В тот день все не заладилось: деревенские мужики, которые должны были рыть могилу, забухали, при чем все, разом; дорогу замело снегом и чтобы ее расчистить, пришлось ехать в другую деревню за трактором; пока я варила поминальный компот, в комнате упала свеча и к тумбочке начала пригорать салфетка. В общем, на следующий день после похорон, были мороз и солнце, и день стоял чудесный, как в стихотворении Пушкина. "Мистификасьон", думала я той зимой.
Сегодня мы ехали на деревенское кладбище через поля, по дороге из одуванчиков - она стелилась зеленой лентой в янтарных цветах. Шел дождь.

- У меня в сортире нет туалетной бумаги, - сказала Наташа, - Там у меня книжка стоит.
- Надеюсь, не художественная?
- Какой-то Генрих, - улыбнулась Наташа.
- Гейне? - иронизировала я.
Как выяснилось позднее, в деревянном туалете действительно утилизировалась книга не кого-нибудь, а Генриха Манна - это был "Верноподанный", который уже успел лишиться последних страниц.
"Интересно, кто-нибудь и когда-нибудь здесь в этом захолустье узнал, чем закончилось это повествование?", подумалось мне. Дальше меня ожидало еще одно удивление, когда я обнаружила на кровати книгу "Народных рецептов" и ни больше, ни меньше популярную медицинскую энциклопедию. А вот от телевизора сюрпризов не было - вещали всего два канала, первый, да второй.
- Самый лучший экскаватор - это "КаматсУ". Я тебе отвчаю. Ну, еще "Хёндай", "Хитачи" ничего так, а вот "КаматсУ" - это вещь.
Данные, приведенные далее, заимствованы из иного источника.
(** What comes out has no [bytes] and no [dict] with two equal
    keys. *)
Lemma convert_bytes_clean (obj : pyobj) :
  forall out, convert obj = Ok out ->
              has_bytes out = false /\ distinct_keys out.
Proof.
  induction obj as [items IH|items IH|items IH|b|s|z|b|]
    using pyobj_nested_ind; intros out.
  - rewrite convert_bytes_dict. intros H.
    destruct (convert_items_Forall
                (fun kv => clean_item kv /\ distinct_keys (snd kv))
                convert items) with (new_obj := @nil (key * pyobj))
                                    (out := out)
      as (d & -> & Hd & Hnd & _);
      [| constructor | constructor | exact H |].
    + eapply Forall_impl; [exact IH|]. intros [k v] Hv k' v' Hk' Hv'.
      simpl in *. destruct (Hv v' Hv') as [Hb Hdk].
      split; [split|]; simpl; [exact (convert_key_clean k k' Hk') | exact Hb
                               | exact Hdk].
    + split.
      * apply has_bytes_items. eapply Forall_impl; [exact Hd|].
        intros kv [Hc _]. exact Hc.
      * apply distinct_keys_dict. split; [exact Hnd|].
        eapply Forall_impl; [exact Hd|]. intros kv [_ Hk]. exact Hk.
  - rewrite convert_bytes_tuple.
    destruct (convert_each convert items) as [new_obj|] eqn:E; [|discriminate].
    intros [= <-].
    destruct (convert_each_Forall
                (fun x => has_bytes x = false /\ distinct_keys x)
                convert items IH new_obj E) as [Hall _].
    split.
    + apply has_bytes_each. eapply Forall_impl; [exact Hall|].
      intros x [Hx _]. exact Hx.
    + apply distinct_keys_each. eapply Forall_impl; [exact Hall|].
      intros x [_ Hx]. exact Hx.
  - rewrite convert_bytes_list.
    destruct (convert_each convert items) as [new_obj|] eqn:E; [|discriminate].
    intros [= <-].
    destruct (convert_each_Forall
                (fun x => has_bytes x = false /\ distinct_keys x)
                convert items IH new_obj E) as [Hall _].
    split.
    + apply has_bytes_each. eapply Forall_impl; [exact Hall|].
      intros x [Hx _]. exact Hx.
    + apply distinct_keys_each. eapply Forall_impl; [exact Hall|].
      intros x [_ Hx]. exact Hx.
  - simpl. destruct (decode_utf8 b); [|discriminate].
    intros [= <-]. split; [reflexivity | exact I].
  - intros [= <-]. split; [reflexivity | exact I].
  - intros [= <-]. split; [reflexivity | exact I].
  - intros [= <-]. split; [reflexivity | exact I].
  - intros [= <-]. split; [reflexivity | exact I].
Qed.

Lemma convert_each_fixed (items : list pyobj) :
  Forall (fun x => convert x = Ok x) items ->
  convert_each convert items = Ok items.
Proof.
  induction 1 as [|x items Hx _ IH]; simpl; [reflexivity|].
  rewrite Hx. simpl. rewrite IH. reflexivity.
Qed.

Lemma convert_items_fixed (items : list (key * pyobj)) :
  Forall (fun kv => is_bytes_key (fst kv) = false
                    /\ convert (snd kv) = Ok (snd kv)) items ->
  forall new_obj,
    NoDup (map fst (new_obj ++ items)%list) ->
    convert_items decode_utf8 convert items new_obj
    = Ok (PDict (new_obj ++ items)%list).
Proof.
  induction 1 as [|[k v] items [Hk Hv] _ IH]; simpl; intros new_obj Hnd.
  - rewrite app_nil_r. reflexivity.
  - simpl in Hk, Hv. rewrite (convert_key_fixed k Hk), Hv. simpl.
    rewrite map_app in Hnd. simpl in Hnd.
    assert (Hout : k ∉ map fst new_obj).
    { apply NoDup_app in Hnd as (_ & Hdis & _). intros Hin.
      apply (Hdis k Hin). left. }
    rewrite (dict_set_new new_obj k v Hout), IH.
    + rewrite <- app_assoc. reflexivity.
    + rewrite <- app_assoc, map_app. exact Hnd.
Qed.

(** An object without [bytes] comes back as it is. *)
Lemma convert_bytes_fixed (obj : pyobj) :
  has_bytes obj = false -> distinct_keys obj -> convert obj = Ok obj.
Proof.
  induction obj as [items IH|items IH|items IH|b|s|z|b|]
    using pyobj_nested_ind; intros Hb Hd; try reflexivity.
  - rewrite convert_bytes_dict.
    apply has_bytes_items in Hb. apply distinct_keys_dict in Hd as [Hnd Hd].
    apply (convert_items_fixed items); [|exact Hnd].
    unfold distinct_in_values in Hd.
    induction items as [|[k v] items IHitems]; constructor.
    + apply Forall_cons in Hb as [[Hk Hv] _].
      apply Forall_cons in Hd as [Hdv _].
      apply Forall_cons in IH as [IHv _].
      split; [exact Hk | exact (IHv Hv Hdv)].
    + apply Forall_cons in Hb as [_ Hb].
      apply Forall_cons in Hd as [_ Hd].
      apply Forall_cons in IH as [_ IH].
      apply NoDup_cons in Hnd as [_ Hnd].
      exact (IHitems IH Hb Hnd Hd).
  - rewrite convert_bytes_tuple.
    simpl in Hb. apply has_bytes_each in Hb.
    apply (proj2 (distinct_keys_each items)) in Hd.
    rewrite convert_each_fixed; [reflexivity|].
    induction items as [|x items IHitems]; constructor.
    + apply Forall_cons in Hb as [Hx _].
      apply Forall_cons in Hd as [Hdx _].
      apply Forall_cons in IH as [IHx _]. exact (IHx Hx Hdx).
    + apply Forall_cons in Hb as [_ Hb].
      apply Forall_cons in Hd as [_ Hd].
      apply Forall_cons in IH as [_ IH]. exact (IHitems IH Hb Hd).
  - rewrite convert_bytes_list.
    simpl in Hb. apply has_bytes_each in Hb.
    apply (proj1 (distinct_keys_each items)) in Hd.
    rewrite convert_each_fixed; [reflexivity|].
    induction items as [|x items IHitems]; constructor.
    + apply Forall_cons in Hb as [Hx _].
      apply Forall_cons in Hd as [Hdx _].
      apply Forall_cons in IH as [IHx _]. exact (IHx Hx Hdx).
    + apply Forall_cons in Hb as [_ Hb].
      apply Forall_cons in Hd as [_ Hd].
      apply Forall_cons in IH as [_ IH]. exact (IHitems IH Hb Hd).
  - discriminate.
Qed.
Я только в него сажусь, раз раз, программу задал и всё, сижу, а он работает.
Трое мужиков пенсионного возраста, как маленькие мальчишки оживленно обсуждали чудеса технического прогресса. Это было, наверное, первое и последнее сильное впечатление от бывалого экскаватарщика, который пил, почти не закусывая и говорил о своей рабочей машине, как о любимой женщине.
- Ну, давайте памянем всех родственников. Пусть им будет царствие небесное.
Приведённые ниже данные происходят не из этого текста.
(** X15: on the leaderboard a record that has fought and never won has
    win_pct 0.0, and a record that has won all its battles has win_pct
    100.0, whatever the number of battles. *)
Theorem leaderboard_ends (r : row) :
  is_counter (r_battles r) = true ->
  0 < r_battles r ->
  (r_wins r = 0 ->
   exists e, to_entry r = Ok e /\ e_win_pct e = 0%float)
  /\ (r_wins r = r_battles r ->
      exists e, to_entry r = Ok e /\ e_win_pct e = 100%float).
Proof.
  intros Hb Hpos.
  pose proof (is_counter_range _ Hb) as Rb.
  split; intros Hw.
  - assert (Cw : is_counter (r_wins r) = true) by (rewrite Hw; reflexivity).
    destruct (win_pct_column_number r Cw Hb Hpos) as (E & _).
    exists (leaderboard_entry r). split; [apply to_entry_number; exact E|].
    cbn [leaderboard_entry e_win_pct].
    rewrite Hw, win_ratio_no_win by lia. reflexivity.
  - assert (Cw : is_counter (r_wins r) = true) by (rewrite Hw; exact Hb).
    destruct (win_pct_column_number r Cw Hb Hpos) as (E & _).
    exists (leaderboard_entry r). split; [apply to_entry_number; exact E|].
    cbn [leaderboard_entry e_win_pct].
    rewrite Hw, win_ratio_all_wins by lia. reflexivity.
Qed.

End LeaderboardEnds.

Lemma leaderboard_ends_witness :
  exists e,
    to_entry {| r_id := 2; r_meal := "Burger"; r_cuisine := "American";
                r_price := 8; r_difficulty := "LOW";
                r_battles := 7; r_wins := 7; r_deleted := false |} = Ok e
    /\ e_win_pct e = 100%float.
Proof.
  assert (P : 0 < 7) by lia.
  exact (proj2 (leaderboard_ends
                  {| r_id := 2; r_meal := "Burger"; r_cuisine := "American";
                     r_price := 8; r_difficulty := "LOW";
                     r_battles := 7; r_wins := 7; r_deleted := false |}
                  eq_refl P) eq_refl).
Defined.

(** * From a recorded battle to the leaderboard *)

Section RecordedBattle.

Local Open Scope Z_scope.

Lemma get_leaderboard_wins_returns (d : database) :
  counters_in_range (meals d) = true ->
  fst (get_leaderboard "wins" d)
  = Ok (map leaderboard_entry (select_leaderboard false (meals d))).
Proof.
  intros Hc.
  destruct (select_leaderboard_rows false (meals d) Hc) as (_ & F).
  unfold get_leaderboard. cbn [String.eqb Ascii.eqb Bool.eqb fst].
  apply to_entries_numbers.
  eapply Forall_impl; [|exact F]. intros r (E & _). exact E.
Qed.
(** * Namespace ownership verification (namespaces-mcp/level1/verification)

    A shallow embedding of the three verifiers
    [github-oauth-verifier.py], [dns-txt-verifier.py],
    [http-well-known-verifier.py] and of the dispatcher
    [verification-system.py].

    The Python code talks to the outside world through [requests],
    [dns.resolver], [datetime.utcnow], [time.time], [secrets.token_hex]
    and [hashlib.sha256].  These library calls are modelled by a [world]
    record that answers them; every network request is appended to a
    call log, so that the number and order of outbound calls can be
    stated.  Python exceptions are modelled by the [Raised] outcome. *)

From Stdlib Require Import String Ascii ZArith List Bool.
From stdpp Require Import base strings pretty gmap.
#[local] Set Warnings "-register-all".
Import ListNotations.

Local Open Scope string_scope.

(* ------------------------------------------------------------------ *)
(** ** Python string helpers *)

(** [s.startswith(p)] *)
Fixpoint startswith (p s : string) : bool :=
  match p, s with
  | EmptyString, _ => true
  | String c p', String d s' => Ascii.eqb c d && startswith p' s'
  | String _ _, EmptyString => false
  end.

(** [s[n:]] *)
Fixpoint str_drop (n : nat) (s : string) : string :=
  match n, s with
  | O, _ => s
  | S n', String _ s' => str_drop n' s'
  | S _, EmptyString => EmptyString
  end.

(** [c in s] for a one-character needle *)
Fixpoint contains_char (c : ascii) (s : string) : bool :=
  match s with
  | EmptyString => false
  | String d s' => Ascii.eqb c d || contains_char c s'
  end.

(** [s.split(c)[0]]: the text before the first [c] (all of [s] if none) *)
Fixpoint before_char (c : ascii) (s : string) : string :=
  match s with
  | EmptyString => EmptyString
  | String d s' => if Ascii.eqb c d then EmptyString else String d (before_char c s')
  end.

(** [s.split(c, 1)[1]] when [c in s]: the text after the first [c] *)
Fixpoint after_char (c : ascii) (s : string) : string :=
  match s with
  | EmptyString => EmptyString
  | String d s' => if Ascii.eqb c d then s' else after_char c s'
  end.

(** Python's [str.isspace] on one Latin-1 character: [\t \n \v \f \r],
    the separators [\x1c]..[\x1f], the space, [\x85] and [\xa0]. *)
Definition py_isspace (c : ascii) : bool :=
  let n := nat_of_ascii c in
  ((9 <=? n) && (n <=? 13))%nat || ((28 <=? n) && (n <=? 32))%nat
  || (n =? 133)%nat || (n =? 160)%nat.

Fixpoint lstrip_by (f : ascii -> bool) (s : string) : string :=
  match s with
  | EmptyString => EmptyString
  | String c s' => if f c then lstrip_by f s' else s
  end.

Fixpoint rev_str (s : string) (acc : string) : string :=
  match s with
  | EmptyString => acc
  | String c s' => rev_str s' (String c acc)
  end.

(** [s.strip(chars)] with the set of stripped characters given by [f] *)
Definition strip_by (f : ascii -> bool) (s : string) : string :=
  rev_str (lstrip_by f (rev_str (lstrip_by f s) EmptyString)) EmptyString.
(** ** Inputs of the runs *)

(** A declaration [func add(a, b int) (sum int) { x := a; { sum = x };
    return sum }] and the same without a body. *)
Definition addDecl (body : option (list ast.Stmt)) : ast.FuncDecl :=
  ast.mkFuncDecl None (Some (ast.mkIdent "add" 5))
    (Some [ast.mkField [ast.mkIdent "a" 9; ast.mkIdent "b" 12]
                       (ast.Ident "int" 14)])
    (Some [ast.mkField [ast.mkIdent "sum" 20] (ast.Ident "int" 24)])
    body.

Definition addBody : list ast.Stmt :=
  [ast.AssignStmt [ast.Ident "x" 31] token.DEFINE [ast.Ident "a" 36];
   ast.BlockStmt
     [ast.AssignStmt [ast.Ident "sum" 41] token.ASSIGN [ast.Ident "x" 47]];
   ast.ReturnStmt [ast.Ident "sum" 58]].

(** A method whose receiver type is not declared, and a function whose
    body uses an undeclared name. *)
Definition methodOfUnknown : ast.FuncDecl :=
  ast.mkFuncDecl
    (Some [ast.mkField [ast.mkIdent "r" 6] (ast.Ident "T" 8)])
    (Some (ast.mkIdent "m" 11)) (Some []) None (Some []).

Definition useUndeclared : list ast.Stmt :=
  [ast.BlockStmt [ast.ExprStmt (ast.Ident "z" 40)]].

(** The assignment [s.f = 1] where [s] is not declared, the switch
    [switch { case y: }] where [y] is not declared, and the declaration
    [var a = 2] in a scope that already declares [a]. *)
Definition assignUndeclaredField : ast.Stmt :=
  ast.AssignStmt [ast.SelectorExpr (ast.Ident "s" 3) "f"] token.ASSIGN
                 [ast.BasicLit "int" "1"].

Definition switchUndeclaredCase : ast.Stmt :=
  ast.SwitchStmt None ast.NilExpr [ast.CaseClause 10 [ast.Ident "y" 15] []].

Definition declareA (value : string) : ast.Stmt :=
  ast.DeclStmt
    (ast.GenDecl [ast.ValueSpec [ast.mkIdent "a" 4] ast.NilExpr
                                [ast.BasicLit "int" value]]).

(** A body scope that declares [a], and the statement [a, b := 1, "x"]
    in it. *)
Definition scopeWithA : State :=
  stub.exec (AddVariable
               (newSymbol stub.config "a" 4 (gotypes.Builtin "int" false)))
            stub.bodyState.

Definition redefineA : ast.Stmt :=
  ast.AssignStmt [ast.Ident "a" 20; ast.Ident "b" 23] token.DEFINE
                 [ast.BasicLit "int" "1"; ast.BasicLit "string" "x"].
Деревня тонула в волнах окружавшего ее березняка. Если бы я представила эту единственную улицу Мира, как старый замшелый корабль, собранный из досок и бревен брошенных и разграбленных домов, обветшалих построек с прогнившими крышами и выбитыми окнами, я бы подумала, что эта чертова посудина терпит бедствие в зеленом море душистой клейкой березовой листвы. Мне казалось, что этот молодой, весенний аромат дегтярной горечи к осени настоится еще крепче и станет дурманить еще сильнее. "Этим воздухом можно питаться", все время повоторяла бабушка.
- Этим воздухом можно запитаться, - думала я, стоя на банном крылечке. В небе лопались паруса розового заката, щебетали какие-то птицы, в логу отсчитывала века кукушка.
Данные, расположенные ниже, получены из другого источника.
(** * Identity redaction: [tools/redact.py] and [tools/extract.py]

    A shallow embedding of the redaction tool: the identity encoder
    [identity_octets], the rule synthesizer [yara_rules], the match
    collection [matches_from], the overwrite and the per-file loop of
    [main], together with the disclosure heuristic [heur_ue_id_sent] of
    [extract.py].

    Python values are modelled as follows: [str] is [string], [int] is [Z]
    (offsets and lengths, which are never negative, are [nat]), [bytes] is
    [list Z] with every element in 0..255, a raised exception is the left
    injection of [result].  The file system is a finite map from paths to
    contents; a path that is not in the map cannot be opened. *)

From Stdlib Require Import ZArith List String Ascii Lia Bool.
From Stdlib Require Import DecimalPos DecimalString HexadecimalString Permutation Sorted.
From Stdlib Require Import HexadecimalFacts HexadecimalZ.
From stdpp Require Import base gmap strings.
Import ListNotations.

Local Open Scope string_scope.
Local Open Scope list_scope.
Local Open Scope Z_scope.

(** ** Exceptions *)

Inductive exn : Type :=
| IndexError      (* subscript of an empty string, layer that a packet lacks *)
| ValueError      (* int() or unhexlify() on a malformed text, unpacking *)
| EltErr          (* pycrate_core.elt.EltErr *)
| OSError         (* a file that cannot be opened *)
| CompileError    (* the rule text is rejected by the scanning engine *)
| ScanError.      (* the engine cannot read the haystack *)

Definition result (A : Type) : Type := (exn + A)%type.

Definition raise {A} (e : exn) : result A := inl e.
Definition ret {A} (a : A) : result A := inr a.

Definition bind {A B} (m : result A) (k : A -> result B) : result B :=
  match m with
  | inl e => inl e
  | inr a => k a
  end.

Notation "'do' x <- m ; k" := (bind m (fun x => k))
  (at level 10, x name, m at level 100, k at level 200).

Fixpoint mapM {A B} (f : A -> result B) (l : list A) : result (list B) :=
  match l with
  | [] => ret []
  | a :: l' => do b <- f a; do bs <- mapM f l'; ret (b :: bs)
  end.

(** ** The Python builtins the tool uses *)

Module Py.

(** [str(n)] for an [int]. *)
Definition str (n : Z) : string :=
  DecimalString.NilZero.string_of_int (Z.to_int n).

(** [f"{n:x}"]: lower-case hexadecimal, no prefix, no leading zero. *)
Definition format_x (n : Z) : string :=
  HexadecimalString.NilZero.string_of_int (Z.to_hex_int n).

Definition code (c : ascii) : Z := Z.of_nat (nat_of_ascii c).

Definition is_decimal (c : ascii) : bool :=
  (48 <=? code c) && (code c <=? 57).

(** Value of a hexadecimal digit, either case. *)
Definition hexval (c : ascii) : option Z :=
  let n := code c in
  if (48 <=? n) && (n <=? 57) then Some (n - 48)
  else if (97 <=? n) && (n <=? 102) then Some (n - 87)
  else if (65 <=? n) && (n <=? 70) then Some (n - 55)
  else None.

(** The lower-case digit [bytes.hex()] prints for a nibble. *)
Definition hexchar (n : Z) : ascii :=
  if n <? 10 then ascii_of_nat (Z.to_nat (48 + n))
  else ascii_of_nat (Z.to_nat (87 + n)).

Fixpoint hex_digits (s : string) (acc : Z) : option Z :=
  match s with
  | EmptyString => Some acc
  | String c r =>
      match hexval c with
      | Some d => hex_digits r (16 * acc + d)
      | None => None
      end
  end.

(** [int(s, 16)] on a text of hexadecimal digits.  The builtin also
    accepts blanks around the number, a sign, a [0x] prefix and single
    underscores between digits; those forms are not modelled and are
    reported as [ValueError] here. *)
Definition int16 (s : string) : result Z :=
  match s with
  | EmptyString => raise ValueError
  | _ => match hex_digits s 0 with
         | Some v => ret v
         | None => raise ValueError
         end
  end.

(** [s[0]] *)
Definition index0 (s : string) : result ascii :=
  match s with
  | EmptyString => raise IndexError
  | String c _ => ret c
  end.

(** [s[1:]] *)
Definition from1 (s : string) : string :=
  match s with
  | EmptyString => EmptyString
  | String _ r => r
  end.

(** [s[lo:-1]]: from index [lo] up to, not including, the last
    character; empty when the string is too short. *)
Definition slice_to_last (lo : nat) (s : string) : string :=
  substring lo (String.length s - 1 - lo) s.

(** [binascii.unhexlify]: two hexadecimal digits per byte. *)
Fixpoint unhexlify (s : string) : result (list Z) :=
  match s with
  | EmptyString => ret []
  | String _ EmptyString => raise ValueError
  | String a (String b r) =>
      match hexval a, hexval b with
      | Some h, Some l => do bs <- unhexlify r; ret ((16 * h + l) :: bs)
      | _, _ => raise ValueError
      end
  end.

(** [bytes.hex()] *)
Fixpoint bytes_hex (bs : list Z) : string :=
  match bs with
  | [] => EmptyString
  | b :: bs' => String (hexchar (b / 16)) (String (hexchar (b mod 16)) (bytes_hex bs'))
  end.

(** [sorted(l, key=key)]: the builtin sort is stable, an element is
    placed before the elements of equal key that followed it. *)
Fixpoint insert_by {A} (key : A -> nat) (x : A) (l : list A) : list A :=
  match l with
  | [] => [x]
  | y :: l' => if (key x <=? key y)%nat then x :: l else y :: insert_by key x l'
  end.

Definition sorted {A} (key : A -> nat) (l : list A) : list A :=
  fold_right (insert_by key) [] l.

(** Predicates on texts, for the statements below. *)
Fixpoint all_chars (p : ascii -> bool) (s : string) : bool :=
  match s with
  | EmptyString => true
  | String c r => p c && all_chars p r
  end.

Definition is_hex (c : ascii) : bool :=
  match hexval c with
  | Some _ => true
  | None => false
  end.

(** A character that [format_x] and [bytes.hex()] can print. *)
Definition is_lower_hex (c : ascii) : bool :=
  is_decimal c || ((97 <=? code c) && (code c <=? 102)).

Definition is_byte (b : Z) : Prop := 0 <= b < 256.

(** Nibble [i] of [v] read as a sequence of [w] nibbles, the most
    significant first. *)
Definition nibble_at (w : nat) (v : Z) (i : nat) : Z :=
  (v / 16 ^ Z.of_nat (w - 1 - i)) mod 16.

End Py.

(** ** pycrate: BCD packing and the decoded messages *)

Module Pycrate.

(** Swap the two characters of every pair
    ([dig[1::2], dig[::2] = dig[::2], dig[1::2]]). *)
Fixpoint swap_pairs (s : string) : string :=
  match s with
  | String a (String b r) => String b (String a (swap_pairs r))
  | _ => s
  end.

(** Modelled from the spec: [encode_bcd] belongs to the pycrate library
    and is not part of the repository.  It is the standard telecom BCD
    packing of the spec, two digits per byte: the first digit of a pair
    in the low nibble, the second in the high nibble, and a filler
    nibble [F] after an odd number of digits. *)
Definition encode_bcd (dig : string) : result (list Z) :=
  let dig := if Nat.odd (String.length dig) then dig +:+ "F" else dig in
  Py.unhexlify (swap_pairs dig).

(** An identity: the type code and the digit string. *)
Definition identity : Type := (Z * string)%type.

(** What [decode()] of an identity element returned: the pair of a type
    code and a digit string, or a value of another shape, which the
    assignment [t, i = ...] cannot unpack (a GUTI decodes to a tuple of
    five components). *)
Inductive decoded : Type :=
| Pair (i : identity)
| NotPair.

(** The decoded messages the heuristic inspects.  What [decode()] of an
    identity element gives is part of the message: [None] stands for a
    decoder that raises [EltErr]. *)
Record attach_request : Type := {
  EPSAttachType : Z;                 (* msg["EPSAttachType"]["V"].to_int() *)
  EPSID : option decoded             (* msg["EPSID"]["EPSID"].decode() *)
}.

Record security_mode_complete : Type := {
  IMEISV : option decoded            (* msg["IMEISV"]["ID"].decode() *)
}.

(** What a security-protected message carries. *)
Inductive sec_payload : Type :=
| WrapsAttachRequest (a : attach_request)
| WrapsSecurityModeComplete (s : security_mode_complete)
| WrapsOther.                        (* ciphered, or any other message *)

Inductive emm_msg : Type :=
| EMMAttachRequest (a : attach_request)
| EMMSecProtNASMessage (p : sec_payload)
| EMMSecurityModeComplete (s : security_mode_complete)
| EMMOther.                          (* any other message class *)

(** [msg["EMMAttachRequest"]] on a security-protected message: the
    wrapped attach request, [EltErr] when there is none. *)
Definition get_attach_request (p : sec_payload) : result emm_msg :=
  match p with
  | WrapsAttachRequest a => ret (EMMAttachRequest a)
  | _ => raise EltErr
  end.

End Pycrate.

(** ** The scanning engine *)

Module Yara.

(** A rule as [yara_rules] writes it: its name and its hex strings, each
    an identifier and the text between the braces.  The condition of
    every rule the tool writes is the disjunction of its strings. *)
Record rule : Type := {
  rule_name : string;
  rule_strings : list (string * string)
}.

Inductive nibble : Type :=
| Wild
| Lit (v : Z).

Definition byte_pattern : Type := (nibble * nibble)%type.

Definition parse_nibble (c : ascii) : option nibble :=
  if Ascii.eqb c "?" then Some Wild
  else match Py.hexval c with
       | Some v => Some (Lit v)
       | None => None
       end.

(** A character of a pattern text that stands for a literal nibble. *)
Definition not_wildcard (c : ascii) : bool := negb (Ascii.eqb c "?").

(** Modelled from the spec: the engine is an external library.  A
    pattern is a sequence of nibble pairs, one pair for each haystack
    byte; a text that is not made of whole pairs of hexadecimal digits
    or wildcards is not a pattern. *)
Fixpoint parse_pattern (s : string) : option (list byte_pattern) :=
  match s with
  | EmptyString => Some []
  | String _ EmptyString => None
  | String a (String b r) =>
      match parse_nibble a, parse_nibble b, parse_pattern r with
      | Some h, Some l, Some ps => Some ((h, l) :: ps)
      | _, _, _ => None
      end
  end.

Record compiled_rule : Type := {
  crule_name : string;
  crule_patterns : list (string * list byte_pattern)
}.

Definition compile_string (s : string * string) : result (string * list byte_pattern) :=
  match parse_pattern (snd s) with
  | Some (p :: ps) => ret (fst s, p :: ps)
  | _ => raise CompileError
  end.

Definition compile_rule (r : rule) : result compiled_rule :=
  do ps <- mapM compile_string (rule_strings r);
  ret {| crule_name := rule_name r; crule_patterns := ps |}.

Fixpoint distinct (l : list string) : bool :=
  match l with
  | [] => true
  | x :: l' => negb (existsb (String.eqb x) l') && distinct l'
  end.

(** Modelled from the spec: [compile] of the scanner, an external engine.
    Every string of every rule has to be a pattern.  A rule set without
    rules is accepted and matches nothing, which is the nothing-to-redact
    outcome of a run.

    What the engine does with a rule set in which two rules bear one name
    is said neither in the repository nor in the spec, so it is a
    parameter: with [unique_names] the engine refuses such a rule set, as
    the rule language of the engine the tool imports does; without it the
    names are not looked at. *)
Definition compile (unique_names : bool) (needle : list rule)
  : result (list compiled_rule) :=
  if distinct (map rule_name needle) || negb unique_names
  then mapM compile_rule needle
  else raise CompileError.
- Сегодня облачно, и звезд не разглядеть почти, - сказала я Наташе, когда она вышла покурить на улицу, а я за компанию пошла смотреть на небо.
- Так еще и не вечер, - зметила она. - Смотри, какая Луна.
- Половинка.
- Растущая. А вон, смотри, спутник летит. Папка бы сейчас сказал, что это НЛО.
- Да, наверное, - улыбнулась я в ответ.

Ночью я насчитала в доме четыре настенных ковра. Один висел прямо у меня перед глазами и обнимал комнатный угол. Второй был над диваном. А остальные два, один из которых был плюшевый и с оленями, украшали комнату ныне покойных Наташиных родителей. Им было пятнадцать и семнадцать лет, когда они поженились и уже никогда не расставались. Даже умерли друг за другом, от одной и той же болезни - рака легких.

За окном в ночи заливалась какая-то птица, я не могла спать и рассматривала ковер. Я никак не могла понять, зачем нужно было заворачивать его на угол, когда можно было повесить его во всю стену. Это была не единственная проблема той ночи. Я думала о певчей птице, которая сама того не зная, скрашивала мою бессонницу. Мне казалось, что с каждым новым звуком в этой птице растет желание напороться на какой-нибудь шип и умереть от невозможности спеть еще красивее и любить петь еще сильнее, и быть обреченной на вечное воспевание ночной красоты этого такого разного для нас мира.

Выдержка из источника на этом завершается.